Monument in Santiago, Chile

Glory and Victory (Spanish Gloria y Victoria) is the name of the memorial dedicated to the fallen members of the Carabineros de Chile, the Chilean uniformed police, who died in the line of duty. Located along Libertador General Bernardo O'Higgins Avenue at approximately the 200 block in Santiago, the capital of Chile, the monument is constructed of concrete covered with stone slabs and stands 23 m tall. The work was created by Chilean sculptor Héctor Román Latorre.

== History ==
The creation of the monument was authorized under Law No. 18,614, enacted on 27 April 1986, with the sponsorship of the then general director of Carabineros, Rodolfo Stange Oelckers. Its purpose is to commemorate and honor the police officers who have died in the line of duty while serving the State of Chile, from the founding of the institution in 1927 to the present day. The monument was formally inaugurated during a solemn ceremony on 26 April 1989, one day before the commemoration of the institution's 62nd anniversary.

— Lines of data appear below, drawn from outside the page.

(* ===== verification/XXHash.v ===== *)
(** * xxHash (util/xxhash.h, util/xxhash.cc)

    XXH32 and XXH64, in one call and streamed: the lanes, the buffer that
    carries a partial stripe from one update to the next, both forms of the
    final mixing (the loop and the unrolled jump table), and the canonical
    representation of the results. The two streamed hashes are the same text for
    a stripe of 16 and of 32 bytes; what they share is stated once. Reads of
    aligned and of unaligned words give the same value and are not told apart. *)
From S2P Require Import Prelude Coding Result.

(** Which of the two forms the compiler is told to use. *)
Class XXHBuild := { XXH_REROLL : bool; XXH_REROLL_XXH64 : bool }.

(** ** Stripes *)

Record lanes := mkLanes { v1 : Z; v2 : Z; v3 : Z; v4 : Z }.

Section stripes.
Context (size : nat) (stripe : lanes → bytes → R lanes).

(** [do stripe while] a whole stripe is left. *)
Fixpoint stripes (fuel : nat) (v : lanes) (p : bytes) : R (lanes * bytes) :=
  match fuel with
  | O => Fault OutOfFuel
  | S fuel =>
      v ← stripe v p;
      let p := drop size p in
      if (size <=? length p)%nat then stripes fuel v p else Done (v, p)
  end.

(** [memcpy] of [src] to offset [off] of the state's buffer. *)
Definition memcpy (mem : bytes) (off : nat) (src : bytes) : R bytes :=
  _ ← require OutOfBounds (off + length src <=? length mem)%nat;
  Done (take off mem ++ src ++ drop (off + length src) mem).

(** The lanes, the buffer and how much of it is filled. *)
Abbreviation buffer := (lanes * bytes * nat)%type.

(** What the update functions do with their input. *)
Definition update_buffer (input : bytes) (b : buffer) : R buffer :=
  let '(v, mem, memsize) := b in
  if (memsize + length input <? size)%nat then
    mem ← memcpy mem memsize input;
    Done (v, mem, memsize + length input)%nat
  else
    st ← (if (memsize =? 0)%nat then Done (v, mem, input)
          else
            mem ← memcpy mem memsize (take (size - memsize) input);
            v ← stripe v mem;
            Done (v, mem, drop (size - memsize) input));
    let '(v, mem, p) := st in
    st ← (if (size <=? length p)%nat then stripes (length p) v p else Done (v, p));
    let '(v, p) := st in
    match p with
    | [] => Done (v, mem, 0%nat)
    | _ => mem ← memcpy mem 0 p; Done (v, mem, length p)
    end.
End stripes.

(** One step of the final mixing. *)
Inductive process := PROCESS1 | PROCESS4 | PROCESS8.
#[export] Instance process_eq_dec : EqDecision process.
Proof. solve_decision. Defined.

Section xxh.
Context `{Host, XXHBuild}.

(** ** Words *)

Definition XXH_rotl32 (x r : Z) : Z := u32 (x << r) .| (x >> (32 - r)).
Definition XXH_rotl64 (x r : Z) : Z := u64 (x << r) .| (x >> (64 - r)).

Definition XXH_swap32 (x : Z) : Z :=
  (u32 (x << 24) .& 0xff000000) .| (u32 (x << 8) .& 0x00ff0000) .| ((x >> 8) .& 0x0000ff00) .| ((x >> 24) .& 0x000000ff).
Definition XXH_swap64 (x : Z) : Z :=
  (u64 (x << 56) .& 0xff00000000000000) .| (u64 (x << 40) .& 0x00ff000000000000) .|
  (u64 (x << 24) .& 0x0000ff0000000000) .| (u64 (x << 8) .& 0x000000ff00000000) .|
  ((x >> 8) .& 0x00000000ff000000) .| ((x >> 24) .& 0x0000000000ff0000) .|
  ((x >> 40) .& 0x000000000000ff00) .| ((x >> 56) .& 0x00000000000000ff).

Definition XXH_read32 (p : bytes) : R Z := _ ← require OutOfBounds (4 <=? length p)%nat; Done (object_value 4 p).
Definition XXH_readLE32 (p : bytes) : R Z := w ← XXH_read32 p; Done (if kLittleEndian then w else XXH_swap32 w).
Definition XXH_readBE32 (p : bytes) : R Z := w ← XXH_read32 p; Done (if kLittleEndian then XXH_swap32 w else w).
Definition XXH_read64 (p : bytes) : R Z := _ ← require OutOfBounds (8 <=? length p)%nat; Done (object_value 8 p).
Definition XXH_readLE64 (p : bytes) : R Z := w ← XXH_read64 p; Done (if kLittleEndian then w else XXH_swap64 w).
Definition XXH_readBE64 (p : bytes) : R Z := w ← XXH_read64 p; Done (if kLittleEndian then XXH_swap64 w else w).

(** ** The 32-bit hash *)

Definition PRIME32_1 : Z := 0x9E3779B1.
Definition PRIME32_2 : Z := 0x85EBCA77.
Definition PRIME32_3 : Z := 0xC2B2AE3D.
Definition PRIME32_4 : Z := 0x27D4EB2F.
Definition PRIME32_5 : Z := 0x165667B1.

Definition XXH32_round (acc input : Z) : Z :=
  let acc := u32 (acc + input * PRIME32_2) in
  let acc := XXH_rotl32 acc 13 in
  u32 (acc * PRIME32_1).

Definition XXH32_avalanche (h32 : Z) : Z :=
  let h32 := h32 .^ (h32 >> 15) in
  let h32 := u32 (h32 * PRIME32_2) in
  let h32 := h32 .^ (h32 >> 13) in
  let h32 := u32 (h32 * PRIME32_3) in
  h32 .^ (h32 >> 16).

Definition XXH32_process (o : process) (st : Z * bytes) : R (Z * bytes) :=
  let '(h32, ptr) := st in
  match o with
  | PROCESS1 =>
      b ← checked OutOfBounds (head ptr);
      let h32 := u32 (h32 + b * PRIME32_5) in
      Done (u32 (XXH_rotl32 h32 11 * PRIME32_1), tail ptr)
  | PROCESS4 =>
      w ← XXH_readLE32 ptr;
      let h32 := u32 (h32 + w * PRIME32_3) in
      Done (u32 (XXH_rotl32 h32 17 * PRIME32_4), drop 4 ptr)
  | PROCESS8 => Fault Undefined
  end.

Fixpoint processes (one : process → Z * bytes → R (Z * bytes)) (os : list process) (st : Z * bytes) : R (Z * bytes) :=
  match os with [] => Done st | o :: os => st ← one o st; processes one os st end.

(** [while (len >= n) { PROCESS; len -= n; }], what is done and what is left. *)
Fixpoint loop_of (fuel n : nat) (o : process) (len : nat) : list process * nat :=
  match fuel with
  | O => ([], len)
  | S fuel =>
      if (n <=? len)%nat then let '(os, rest) := loop_of fuel n o (len - n) in (o :: os, rest) else ([], len)
  end.

(** The rerolled loops, and the labels of the jump table with what falls
    through below each. *)
Definition rerolled32 (len : nat) : list process :=
  let '(fours, len) := loop_of len 4 PROCESS4 len in
  let '(ones, _) := loop_of len 1 PROCESS1 len in fours ++ ones.
Definition unrolled32 (len : nat) : list process :=
  match len with
  | 12 => [PROCESS4; PROCESS4; PROCESS4] | 8 => [PROCESS4; PROCESS4] | 4 => [PROCESS4]
  | 13 => [PROCESS4; PROCESS4; PROCESS4; PROCESS1] | 9 => [PROCESS4; PROCESS4; PROCESS1] | 5 => [PROCESS4; PROCESS1]
  | 14 => [PROCESS4; PROCESS4; PROCESS4; PROCESS1; PROCESS1] | 10 => [PROCESS4; PROCESS4; PROCESS1; PROCESS1]
  | 6 => [PROCESS4; PROCESS1; PROCESS1]
  | 15 => [PROCESS4; PROCESS4; PROCESS4; PROCESS1; PROCESS1; PROCESS1] | 11 => [PROCESS4; PROCESS4; PROCESS1; PROCESS1; PROCESS1]
  | 7 => [PROCESS4; PROCESS1; PROCESS1; PROCESS1]
  | 3 => [PROCESS1; PROCESS1; PROCESS1] | 2 => [PROCESS1; PROCESS1] | 1 => [PROCESS1]
  | _ => []
  end%nat.

Definition XXH32_finalize (h32 : Z) (ptr : bytes) (len : nat) : R Z :=
  let os := if XXH_REROLL then rerolled32 (len mod 16) else unrolled32 (len mod 16) in
  st ← processes XXH32_process os (h32, ptr);
  Done (XXH32_avalanche (fst st)).

(** The lanes that [XXH32_endian_align] and [XXH32_reset] start with. *)
Definition lanes32 (seed : Z) : lanes :=
  mkLanes (u32 (seed + PRIME32_1 + PRIME32_2)) (u32 (seed + PRIME32_2)) (u32 (seed + 0)) (u32 (seed - PRIME32_1)).

Definition stripe32 (v : lanes) (p : bytes) : R lanes :=
  a ← XXH_readLE32 p; let p := drop 4 p in
  b ← XXH_readLE32 p; let p := drop 4 p in
  c ← XXH_readLE32 p; let p := drop 4 p in
  d ← XXH_readLE32 p;
  Done (mkLanes (XXH32_round (v1 v) a) (XXH32_round (v2 v) b) (XXH32_round (v3 v) c) (XXH32_round (v4 v) d)).

Definition converge32 (v : lanes) : Z :=
  u32 (XXH_rotl32 (v1 v) 1 + XXH_rotl32 (v2 v) 7 + XXH_rotl32 (v3 v) 12 + XXH_rotl32 (v4 v) 18).

Definition XXH32 (input : bytes) (seed : Z) : R Z :=
  st ← (if (16 <=? length input)%nat then
          st ← stripes 16 stripe32 (length input) (lanes32 seed) input;
          let '(v, input) := st in Done (converge32 v, input)
        else Done (u32 (seed + PRIME32_5), input));
  let '(h32, rest) := st in
  XXH32_finalize (u32 (h32 + blen input)) rest (length input mod 16).

Record XXH32_state := mkState32 {
  total_len_32 : Z; large_len : bool; lanes_32 : lanes; mem32 : bytes; memsize_32 : nat }.

Definition XXH32_reset (seed : Z) : XXH32_state := mkState32 0 false (lanes32 seed) (replicate 16 0) 0.

(** A null input is refused and changes nothing. *)
Definition XXH32_update (input : option bytes) (s : XXH32_state) : R (bool * XXH32_state) :=
  match input with
  | None => Done (false, s)
  | Some input =>
      let total := u32 (total_len_32 s + blen input) in
      let large := large_len s || (16 <=? blen input) || (16 <=? total) in
      b ← update_buffer 16 stripe32 input (lanes_32 s, mem32 s, memsize_32 s);
      let '(v, mem, memsize) := b in
      Done (true, mkState32 total large v mem memsize)
  end.

Definition XXH32_digest (s : XXH32_state) : R Z :=
  let h32 := if large_len s then converge32 (lanes_32 s) else u32 (v3 (lanes_32 s) + PRIME32_5) in
  XXH32_finalize (u32 (h32 + total_len_32 s)) (mem32 s) (memsize_32 s).

Definition XXH32_canonicalFromHash (hash : Z) : bytes := object_bytes 4 (if kLittleEndian then XXH_swap32 hash else hash).
Definition XXH32_hashFromCanonical (src : bytes) : R Z := XXH_readBE32 src.

(** ** The 64-bit hash *)

Definition PRIME64_1 : Z := 0x9E3779B185EBCA87.
Definition PRIME64_2 : Z := 0xC2B2AE3D27D4EB4F.
Definition PRIME64_3 : Z := 0x165667B19E3779F9.
Definition PRIME64_4 : Z := 0x85EBCA77C2B2AE63.
Definition PRIME64_5 : Z := 0x27D4EB2F165667C5.

Definition XXH64_round (acc input : Z) : Z :=
  let acc := u64 (acc + input * PRIME64_2) in
  let acc := XXH_rotl64 acc 31 in
  u64 (acc * PRIME64_1).

Definition XXH64_mergeRound (acc val : Z) : Z :=
  let val := XXH64_round 0 val in
  let acc := acc .^ val in
  u64 (acc * PRIME64_1 + PRIME64_4).

Definition XXH64_avalanche (h64 : Z) : Z :=
  let h64 := h64 .^ (h64 >> 33) in
  let h64 := u64 (h64 * PRIME64_2) in
  let h64 := h64 .^ (h64 >> 29) in
  let h64 := u64 (h64 * PRIME64_3) in
  h64 .^ (h64 >> 32).

Definition XXH64_process (o : process) (st : Z * bytes) : R (Z * bytes) :=
  let '(h64, ptr) := st in
  match o with
  | PROCESS1 =>
      b ← checked OutOfBounds (head ptr);
      let h64 := h64 .^ u64 (b * PRIME64_5) in
      Done (u64 (XXH_rotl64 h64 11 * PRIME64_1), tail ptr)
  | PROCESS4 =>
      w ← XXH_readLE32 ptr;
      let h64 := h64 .^ u64 (w * PRIME64_1) in
      Done (u64 (XXH_rotl64 h64 23 * PRIME64_2 + PRIME64_3), drop 4 ptr)
  | PROCESS8 =>
      w ← XXH_readLE64 ptr;
      let k1 := XXH64_round 0 w in
      let h64 := h64 .^ k1 in
      Done (u64 (XXH_rotl64 h64 27 * PRIME64_1 + PRIME64_4), drop 8 ptr)
  end.

Definition rerolled64 (len : nat) : list process :=
  let '(eights, len) := loop_of len 8 PROCESS8 len in
  let '(four, len) := if (4 <=? len)%nat then ([PROCESS4], (len - 4)%nat) else ([], len) in
  let '(ones, _) := loop_of len 1 PROCESS1 len in eights ++ four ++ ones.
Definition unrolled64 (len : nat) : list process :=
  match len with
  | 24 => [PROCESS8; PROCESS8; PROCESS8] | 16 => [PROCESS8; PROCESS8] | 8 => [PROCESS8]
  | 28 => [PROCESS8; PROCESS8; PROCESS8; PROCESS4] | 20 => [PROCESS8; PROCESS8; PROCESS4]
  | 12 => [PROCESS8; PROCESS4] | 4 => [PROCESS4]
  | 25 => [PROCESS8; PROCESS8; PROCESS8; PROCESS1] | 17 => [PROCESS8; PROCESS8; PROCESS1] | 9 => [PROCESS8; PROCESS1]
  | 29 => [PROCESS8; PROCESS8; PROCESS8; PROCESS4; PROCESS1] | 21 => [PROCESS8; PROCESS8; PROCESS4; PROCESS1]
  | 13 => [PROCESS8; PROCESS4; PROCESS1] | 5 => [PROCESS4; PROCESS1]
  | 26 => [PROCESS8; PROCESS8; PROCESS8; PROCESS1; PROCESS1] | 18 => [PROCESS8; PROCESS8; PROCESS1; PROCESS1]
  | 10 => [PROCESS8; PROCESS1; PROCESS1]
  | 30 => [PROCESS8; PROCESS8; PROCESS8; PROCESS4; PROCESS1; PROCESS1]
  | 22 => [PROCESS8; PROCESS8; PROCESS4; PROCESS1; PROCESS1] | 14 => [PROCESS8; PROCESS4; PROCESS1; PROCESS1]
  | 6 => [PROCESS4; PROCESS1; PROCESS1]
  | 27 => [PROCESS8; PROCESS8; PROCESS8; PROCESS1; PROCESS1; PROCESS1]
  | 19 => [PROCESS8; PROCESS8; PROCESS1; PROCESS1; PROCESS1] | 11 => [PROCESS8; PROCESS1; PROCESS1; PROCESS1]
  | 31 => [PROCESS8; PROCESS8; PROCESS8; PROCESS4; PROCESS1; PROCESS1; PROCESS1]
  | 23 => [PROCESS8; PROCESS8; PROCESS4; PROCESS1; PROCESS1; PROCESS1]
  | 15 => [PROCESS8; PROCESS4; PROCESS1; PROCESS1; PROCESS1]
  | 7 => [PROCESS4; PROCESS1; PROCESS1; PROCESS1]
  | 3 => [PROCESS1; PROCESS1; PROCESS1] | 2 => [PROCESS1; PROCESS1] | 1 => [PROCESS1]
  | _ => []
  end%nat.

Definition XXH64_finalize (h64 : Z) (ptr : bytes) (len : Z) : R Z :=
  let len := Z.to_nat (len .& 31) in
  let os := if XXH_REROLL || XXH_REROLL_XXH64 then rerolled64 len else unrolled64 len in
  st ← processes XXH64_process os (h64, ptr);
  Done (XXH64_avalanche (fst st)).

Definition lanes64 (seed : Z) : lanes :=
  mkLanes (u64 (seed + PRIME64_1 + PRIME64_2)) (u64 (seed + PRIME64_2)) (u64 (seed + 0)) (u64 (seed - PRIME64_1)).

Definition stripe64 (v : lanes) (p : bytes) : R lanes :=
  a ← XXH_readLE64 p; let p := drop 8 p in
  b ← XXH_readLE64 p; let p := drop 8 p in
  c ← XXH_readLE64 p; let p := drop 8 p in
  d ← XXH_readLE64 p;
  Done (mkLanes (XXH64_round (v1 v) a) (XXH64_round (v2 v) b) (XXH64_round (v3 v) c) (XXH64_round (v4 v) d)).

Definition converge64 (v : lanes) : Z :=
  let h64 := u64 (XXH_rotl64 (v1 v) 1 + XXH_rotl64 (v2 v) 7 + XXH_rotl64 (v3 v) 12 + XXH_rotl64 (v4 v) 18) in
  let h64 := XXH64_mergeRound h64 (v1 v) in
  let h64 := XXH64_mergeRound h64 (v2 v) in
  let h64 := XXH64_mergeRound h64 (v3 v) in
  XXH64_mergeRound h64 (v4 v).

Definition XXH64 (input : bytes) (seed : Z) : R Z :=
  st ← (if (32 <=? length input)%nat then
          st ← stripes 32 stripe64 (length input) (lanes64 seed) input;
          let '(v, input) := st in Done (converge64 v, input)
        else Done (u64 (seed + PRIME64_5), input));
  let '(h64, rest) := st in
  XXH64_finalize (u64 (h64 + blen input)) rest (blen input).

Record XXH64_state := mkState64 {
  total_len : Z; lanes_64 : lanes; mem64 : bytes; memsize_64 : nat }.

Definition XXH64_reset (seed : Z) : XXH64_state := mkState64 0 (lanes64 seed) (replicate 32 0) 0.

Definition XXH64_update (input : option bytes) (s : XXH64_state) : R (bool * XXH64_state) :=
  match input with
  | None => Done (false, s)
  | Some input =>
      let total := u64 (total_len s + blen input) in
      b ← update_buffer 32 stripe64 input (lanes_64 s, mem64 s, memsize_64 s);
      let '(v, mem, memsize) := b in
      Done (true, mkState64 total v mem memsize)
  end.

Definition XXH64_digest (s : XXH64_state) : R Z :=
  let h64 := if 32 <=? total_len s then converge64 (lanes_64 s) else u64 (v3 (lanes_64 s) + PRIME64_5) in
  XXH64_finalize (u64 (h64 + total_len s)) (mem64 s) (total_len s).

Definition XXH64_canonicalFromHash (hash : Z) : bytes := object_bytes 8 (if kLittleEndian then XXH_swap64 hash else hash).
Definition XXH64_hashFromCanonical (src : bytes) : R Z := XXH_readBE64 src.
End xxh.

In November and December 2019, during the protest movement associated with the social unrest, the monument—located near Plaza Baquedano—was attacked by hooded individuals and sustained graffiti and other damage.

== Iconography ==
The monument is composed of three columns, with the two lateral ones partially enclosing the central shaft and supporting the emblem of the Carabineros de Chile. At the top of the central column—taller than the flanking elements—stands a female figure, an allegorical representation of the “glory” and “victory” attained by the police officers who died in the line of duty. She holds the shrouds of the fallen officers in gratitude for the sacrifice of their lives.